Stadium dekompensata ditemui kelainan fungsi hati.

Kadar alkali fosfatase sering meningkat terutama pada

sirosis billier. Pemeriksaan elektroforesis protein pada

sirosis didapatkan kadar albumin rendah dengan

peningkatan kadar gama globulin (Behrman,2004).

Ultrasonografi merupakan pemeriksaan

noninvasif, aman dan mempunyai ketepatan yang tinggi.

Gambaran USG pada sirosis hepatis tergantung pada

berat ringannya penyakit. Keterbatasan USG adalah

sangat tergantung pada subjektifitas pemeriksa dan pada


sirosis pada tahap awal sulit didiagnosis. Pemeriksaan

serial USG dapat menilai perkembangan penyakit dan

mendeteksi dini karsinoma hepato-selular. Pemeriksaan

scanning sering pula dipakai untuk melihat situasi

pembesaran hepar dan kondisi parenkimnya. Diagnosis

pasti sirosis ditegakkan dengan pemeriksaan

histopatologik jaringan hati yang di dapat dari biopsi

(Jurnalis, 2014).

b. Tindakan Medis
1) Angiografi
Untuk mengukur tekanan vena porta.
2) Skan/ biopsi hati
Mendeteksi infiltrat lemak, fibrosis, kerusakan jaringan
hati.
3) Partografi transhepatik perkutaneus Memperlihatkan
sirkulasi sistem vena portal.

c. Terapi Farmakologi
a. Spironolactone,Untuk mengurangi kelebihan cairan di
dalam tubuh.
b. Propranolol,Untuk mengurangi tekanan yang tinggi di
dalam hati.
c. Mengonsumsi suplemen untuk mengatasi kekurangan
nutrisi dan mencegah pengeroposan tulang.
d. Menggunakan krim untuk mengatasi rasa gatal.
e. Mengikat pembuluh darah yang melebar di
kerongkongan dan berisiko menimbulkan perdarahan,
dengan gastroskopi.

d. Terapi diet
1) Energi: Kebutuhan energi meningkat untuk
memperbaiki kekurangan gizi yang berkepanjangan dan
untuk mendorong regenerasi hati. Kebutuhan kalori
adalah antara 2000-2500 kalori per hari.
2) Protein: Diet protein tinggi sangat membantu untuk
regenerasi hati dan mengisi ulang protein plasma.
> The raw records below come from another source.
(** Both seeds link to the story; the story has two paragraphs (123 code
    points once joined), the stub one short paragraph. *)
Definition demo_site (url0 : str) (timeout : N) : result soup :=
  if str_eqb url0 seed_world then
    Ok (fun selector =>
          if str_eqb selector (lit ".fc-item__link") then [link story_url; link stub_url]
          else [])
  else if str_eqb url0 seed_europe then
    Ok (fun selector =>
          if str_eqb selector (lit ".card__link") then [link story_url] else [])
  else if str_eqb url0 story_url then
    Ok (fun selector =>
          if str_eqb selector (lit "h1") then [paragraph "Storm hits the coast"]
          else if str_eqb selector (lit ".article-body p") then
            [ paragraph "The storm reached the northern coast early on Monday morning.";
              paragraph "Thousands of homes were left without power across the region." ]
          else [])
  else if str_eqb url0 stub_url then
    Ok (fun selector =>
          if str_eqb selector (lit ".prose p") then
            [paragraph "A short placeholder paragraph."]
          else [])
  else Raise (lit "404 Client Error").

Definition demo_now (url0 : str) : str := lit "2025-01-01T09:00:00".

(** A reply that is one JSON object whose sentiment and urgency are not
    among the values the prompt lists. *)
Definition mixed_reply : str :=
  lit "{" ++ quoted "headline" ++ lit ":" ++ quoted "Storm" ++ lit ","
  ++ quoted "summary" ++ lit ":" ++ quoted "A storm hit the coast." ++ lit ","
  ++ quoted "key_topics" ++ lit ":[" ++ quoted "weather" ++ lit "," ++ quoted "energy" ++ lit "],"
  ++ quoted "sentiment" ++ lit ":" ++ quoted "mixed" ++ lit ","
  ++ quoted "urgency" ++ lit ":" ++ quoted "critical" ++ lit "}".

Definition mixed_chat (prompt : str) : result str := Ok mixed_reply.

(** A reply that wraps the object in prose, and a model that is down. *)
Definition wrapped_chat (prompt : str) : result str :=
  Ok (lit "Sure, here it is: {" ++ quoted "sentiment" ++ lit ":" ++ quoted "positive"
      ++ lit "} Hope this helps.").

Definition failing_chat (prompt : str) : result str := Raise (lit "connection refused").

(** A reply without any object in it. *)
Definition plain_chat (prompt : str) : result str :=
  Ok (lit "I cannot analyse this article.").

(** The enriched articles of a crawl of the story and the stub. *)
Definition demo_enriched : list article :=
  process_articles_parallel mixed_chat read_json (@in_order)
    (extract_content_direct ascii_lower demo_site demo_now (@in_order) [story_url; stub_url]).

Definition sentiment_in_enumeration (a : article) : Prop :=
  sentiment a = Some (VStr (lit "positive")) \/
  sentiment a = Some (VStr (lit "negative")) \/
  sentiment a = Some (VStr (lit "neutral")).

Definition urgency_in_enumeration (a : article) : Prop :=
  urgency a = Some (VStr (lit "high")) \/
  urgency a = Some (VStr (lit "medium")) \/
  urgency a = Some (VStr (lit "low")).

(** C6 as the specification states it does not hold: the story is enriched
    with the sentiment [mixed] and the urgency [critical] of the model's
    reply. *)
Lemma enriched_fields_outside_enumerations :
  ~ (forall a, In a demo_enriched ->
               sentiment_in_enumeration a /\ urgency_in_enumeration a).
Proof.
  intros H.
  assert (Hin : exists a, In a demo_enriched /\
                          sentiment a = Some (VStr (lit "mixed")) /\
                          urgency a = Some (VStr (lit "critical"))).
  { eexists. split; [left; reflexivity|]. split; vm_compute; reflexivity. }
  destruct Hin as (a & Ha & Hs & Hu).
  destruct (H a Ha) as [[E|[E|E]] _]; rewrite Hs in E; vm_compute in E; discriminate.
Qed.
(** X8. The two optional files are read with no handler around them
    (lines 57-67): when the file of bag keywords, or the ACL file, is named
    and is missing or does not parse, the error comes out of [run] right
    after the state is loaded, unlike a missing state file. *)
Theorem run_optional_file_unreadable `{Externals} (o : run_options) (w : world)
    (S : gmap string pyval) (p : string) :
  sys_stdout w = Terminal →
  holds_state w (state_file_path (client_state_file o)) S →
  truthy (PStr p) = true →
  let w1 := said (verbose o)
              (load_message w (state_file_path (client_state_file o))) w in
  (bag_kwargs_file o = Some p →
     (files w !! p = None → run o w = (Raised (FileNotFoundError p), w1))
     ∧ (files w !! p = Some Unparsable → run o w = (Raised JSONDecodeError, w1)))
  ∧ (acl_file o = Some p → loadable w (bag_kwargs_file o) →
     (files w !! p = None → run o w = (Raised (FileNotFoundError p), w1))
     ∧ (files w !! p = Some Unparsable → run o w = (Raised JSONDecodeError, w1))).
Proof.
  intros Hs HS Hp w1.
  pose proof (run_load_state_holds o w S Hs HS) as Hload. fold w1 in Hload.
  assert (Hfiles : files w1 = files w) by apply said_files.
  destruct (load_json_unreadable p w1) as [Hmissing Hbad]. rewrite Hfiles in *.
  split.
  - intros Hbag. unfold run. rewrite (bind_ok _ _ _ _ _ Hload), Hbag.
    split; intros Hfile; apply bind_raised; rewrite (load_optional_named _ _ _ Hp);
      auto.
  - intros Hacl Hb. unfold run. rewrite (bind_ok _ _ _ _ _ Hload).
    destruct (load_optional_loadable w1 _ (PDict ∅) (loadable_said _ _ _ _ Hb))
      as [bag Hbag].
    rewrite (bind_ok _ _ _ _ _ Hbag), Hacl.
    split; intros Hfile; apply bind_raised; rewrite (load_optional_named _ _ _ Hp);
      auto.
Qed.

Lemma run_optional_file_unreadable_witness :
  let H := Sample.externals Sample.answers in
  let o := RunOptions "data" None None None None None false false false false false
                      false None false (Some "kw.json") None None in
  let w := Sample.session {[ "kw.json" := Unparsable ]} [] in
  run o w = (Raised JSONDecodeError, w).
Proof.
  intros H o w.
  destruct (run_optional_file_unreadable (H := H) o w ∅ "kw.json") as [Hbag _].
  - reflexivity.
  - right. split; reflexivity.
  - reflexivity.
  - apply Hbag; reflexivity.
Defined.

(** *** [run]: the calls it makes on the client *)

Lemma run_load_state_calls `{Externals} o : preserves calls (run_load_state o).
Proof. unfold run_load_state. frame. Qed.

Lemma run_keep_email_calls `{Externals} o state email save :
  preserves calls (run_keep_email o state email save).
Proof. unfold run_keep_email. frame. Qed.

Lemma preserves_dump_json {X} (f : world → X) v path :
  (∀ fs w, f (set_files fs w) = f w) → (∀ p w, f (add_opened_w p w) = f w) →
  preserves f (dump_json v path).
Proof.
  intros Hfiles Hopened w. unfold dump_json, dump_steps, seq_steps, open_w, json_dump.
  cbv beta iota delta [bind ret]. simpl. rewrite Hfiles, Hopened, Hfiles. reflexivity.
Qed.

Lemma run_record_flow_calls `{Externals} o state res :
  preserves calls (run_record_flow o state res).
Proof.
  unfold run_record_flow. frame.
  all: try (apply preserves_dump_json; reflexivity).
Qed.

(** A keyword written out at line 106-111 that the bag keywords repeat. *)
Lemma splat_clash (explicit : kwargs) (m : gmap string pyval) k :
  k ∈ explicit.*1 → is_Some (m !! k) →
  forallb (λ kv : string * pyval, bool_decide (m !! kv.1 = None)) explicit = false.
Proof.
  intros Hk [v Hv].
  destruct (forallb _ explicit) eqn:Hall; [|reflexivity]. exfalso.
  apply list_elem_of_fmap in Hk as ([k' v'] & -> & Hin).
  rewrite forallb_forall in Hall.
  apply list_elem_of_In in Hin. specialize (Hall _ Hin).
  apply bool_decide_eq_true in Hall. simpl in *. congruence.
Qed.

Lemma run_call_client_splat_raises `{Externals} o email bag acls w v e :
  sys_stdout w = Terminal →
  remote (CfdeClient_init (run_client o)) = inr v →
  (∀ w', splat (flow_kwargs o acls) bag w' = (Raised e, w')) →
  run_call_client o email bag acls w =
    (Raised e, add_call (CfdeClient_init (run_client o))
                 (said (verbose o) "Initializing Flow" w)).
Proof.
  intros Hs Hinit Hsplat. unfold run_call_client.
  rewrite (bind_ok _ _ _ _ _ (when_print _ _ _ Hs)).
  unfold CfdeClient. fold (run_client o).
  cbv beta iota delta [bind call ret]. rewrite Hinit, Hsplat. reflexivity.
Qed.

(** X9. Bag keywords that are no JSON object, or that repeat a keyword
    [run] writes out itself, make the call of lines 106-111 raise
    [TypeError] while its arguments are put together: the client has been
    made, [start_deriva_flow] is never called, and [run] reports the error
    like any other failure to start and returns. *)
Theorem run_bag_kwargs_clash `{Externals} (o : run_options) (w0 : world)
    (d : gmap string pyval) (email : pyval) (save : bool) (bag acls : pyval)
    (w : world) (v : pyval) :
  run_prepared o w0 d email save bag acls w →
  sys_stdout w = Terminal →
  remote (CfdeClient_init (run_client o)) = inr v →
  is_dict bag = false
    ∨ (∃ m k, bag = PDict m ∧ k ∈ (flow_kwargs o acls).*1 ∧ is_Some (m !! k)) →
  ∃ msg,
    run o w0 =
      (Ok (), add_shown (Printed (start_error_message (TypeError msg)))
                (add_call (CfdeClient_init (run_client o))
                   (said (verbose o) "Initializing Flow" w))).
Proof.
  intros Hprep Hs Hinit Hbag.
  rewrite (run_prepared_run _ _ _ _ _ _ _ _ Hprep).
  assert (∃ msg, ∀ w', splat (flow_kwargs o acls) bag w' = (Raised (TypeError msg), w'))
    as [msg Hsplat].
  { destruct Hbag as [Hnot | (m & k & -> & Hk & Hm)].
    - exists "argument after ** must be a mapping".
      destruct bag; [reflexivity..|discriminate].
    - exists "got multiple values for keyword argument". intros w'.
      unfold splat. rewrite (splat_clash _ _ _ Hk Hm). reflexivity. }
  exists msg.
  pose proof (run_call_client_splat_raises o email bag acls w v _ Hs Hinit Hsplat) as Hc.
  apply (run_start_flow_raised o (PDict (kept d email save)) email bag acls w _ _ Hs Hc).
Qed.

Lemma run_bag_kwargs_clash_witness :
  let H := Sample.externals Sample.answers in
  let o := RunOptions "data" None None None None None false false false false false
                      false None false (Some "kw.json") None None in
  let w0 := Sample.session
              (<["kw.json" := JsonText (PDict {[ "dry_run" := PBool true ]})]>
                 (Sample.with_state Sample.earlier)) [] in
  let w := add_shown (Printed (saved_email_message (PStr "a@x"))) w0 in
  ∃ msg,
    run o w0 =
      (Ok (), add_shown (Printed (start_error_message (TypeError msg)))
                (add_call (CfdeClient_init (run_client o))
                   (said (verbose o) "Initializing Flow" w))).
Proof.
  intros H o w0 w.
  apply (run_bag_kwargs_clash (H := H) o w0 Sample.earlier (PStr "a@x") false
           (PDict {[ "dry_run" := PBool true ]}) PNone w PNone).
  - exists w0, w0, w0, w. repeat split; reflexivity.
  - reflexivity.
  - reflexivity.
  - right. exists {[ "dry_run" := PBool true ]}, "dry_run".
    split; [reflexivity|]. split; [|exists (PBool true); reflexivity].
    simpl. repeat constructor.
Defined.

Lemma run_call_client_calls `{Externals} o email bag acls w :
  ∃ l, calls (run_call_client o email bag acls w).2 = (calls w ++ l)%list
       ∧ (l = [] ∨ l = [CfdeClient_init (run_client o)]
          ∨ ∃ m, l = [CfdeClient_init (run_client o);
                      start_call o email ((flow_kwargs o acls ++ map_to_list m)%list)]).
Proof.
  unfold run_call_client, bind.
  pose proof (preserves_when calls (verbose o) (print "Initializing Flow")
                (preserves_print calls ltac:(reflexivity) _) w) as Hp.
  destruct (when _ _ w) as [[[]|e] w1]; simpl in Hp.
  2:{ exists []. rewrite app_nil_r. auto. }
  unfold CfdeClient, bind, call, ret. fold (run_client o).
  destruct (remote (CfdeClient_init (run_client o))) as [e|v].
  { exists [CfdeClient_init (run_client o)]. simpl. rewrite Hp. auto. }
  unfold splat.
  destruct bag as [| | | | |m]; cbv beta iota delta [raise ret];
    try (exists [CfdeClient_init (run_client o)]; simpl; rewrite Hp; auto).
  destruct (forallb _ (flow_kwargs o acls)); cbv beta iota.
  2:{ exists [CfdeClient_init (run_client o)]. simpl. rewrite Hp. auto. }
  fold (run_client o).
  fold (start_call o email ((flow_kwargs o acls ++ map_to_list m)%list)).
  exists [CfdeClient_init (run_client o);
          start_call o email ((flow_kwargs o acls ++ map_to_list m)%list)].
  split; [|right; right; exists m; reflexivity].
  destruct (remote (start_call _ _ _)); simpl; rewrite Hp, <- app_assoc; reflexivity.
Qed.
Jika
tidak dalam keadaan koma hepatik, disarankan asupan
protein tinggi sekitar 1.2gm / kg berat badan. Jika
pasien dalam keadaan pra koma atau koma, asupan
protein harus dihentikan sampai pasien melawati masa
krisis
3) Karbohidrat: Karbohidrat harus diberikan agar hati
dapat menyimpan glikogen. Fungsi hati akan membaik
dengan jumlah glikogen yang memadai dalam hati.
Setidaknya sekitar 60% dari kalori harus berasal dari
karbohidrat. Ini menyediakan energi dan melindungi
hati dari kerusakan lebih lanjut.
4) Fiber: Serat penggangu harus dihilangkan. Oleh karena
itu sereal olahan dan sayuran rendah serat dan buah-
buahan harus dimasukan dalam menu makanan.
5) Lemak: Banyak pasien sirosis menderita malabsorpsi
lemak dan oleh karena itu, pembatasan lemak akan
membantu pasien. Jumlah lemak yang dimasukkan
dalam diet bervariasi, tergantung pada tingkat toleransi
setiap individu.
Lemak emulsi seperti lemak dari susu, mentega, krim,
telur harus diberikan karena mudah dicerna. Trigliserida
rantai menengah yang ada dalam minyak kelapa
direkomendasikan karena ini secara langsung diserap
tanpa mengalami proses pencernaan.
6) Vitamin: vitamin larut lemak seperti vitamin A, B tidak
dapat diserap oleh tubuh dengan baik karena
berkurangnya asupan dan gangguan penyerapan lemak.
Jadi suplementasi vitamin larut lemak diperlukan.
7) Mineral: Jumlah kalsium yang cukup dan magnesium
harus disediakan dalam diet. Asupan natrium harus
dibatasi jika ada retensi air dalam tubuh.
Catatan:
a) Sajikan makanan lunak dengan tekstur halus.
b) Pasien dengan penyakit yang akut mungkin
memerlukan diet cairan dengan 6-8 kali dalam
sehari.
c) Batasi penggunaan garam dalam setiap makanan.
d) Pasien harus didorong untuk makan.
e) Hindari makan dalam jumlah banyak.
f) Makanan yang perlu dimasukkan: gula, madu,
glukosa, sereal, kacang-kacangan, susu dan produk
susu, telur, buah-buahan, dan sayuran.
g) Makanan yang harus dihindari: makanan yang
digoreng dan berlemak, berminyak, minyak sayur,
serta sayuran dan makanan yang terlalu dibumbui
8. Komplikasi
Komplikasi sirosis hepatis yang utama adalah hipertensi portal,

asites, peritonitis bakterial spontan, pendarahan varises esofagus,


sindroma hepatorenal dan kanker hati (Nurdjana, 2014).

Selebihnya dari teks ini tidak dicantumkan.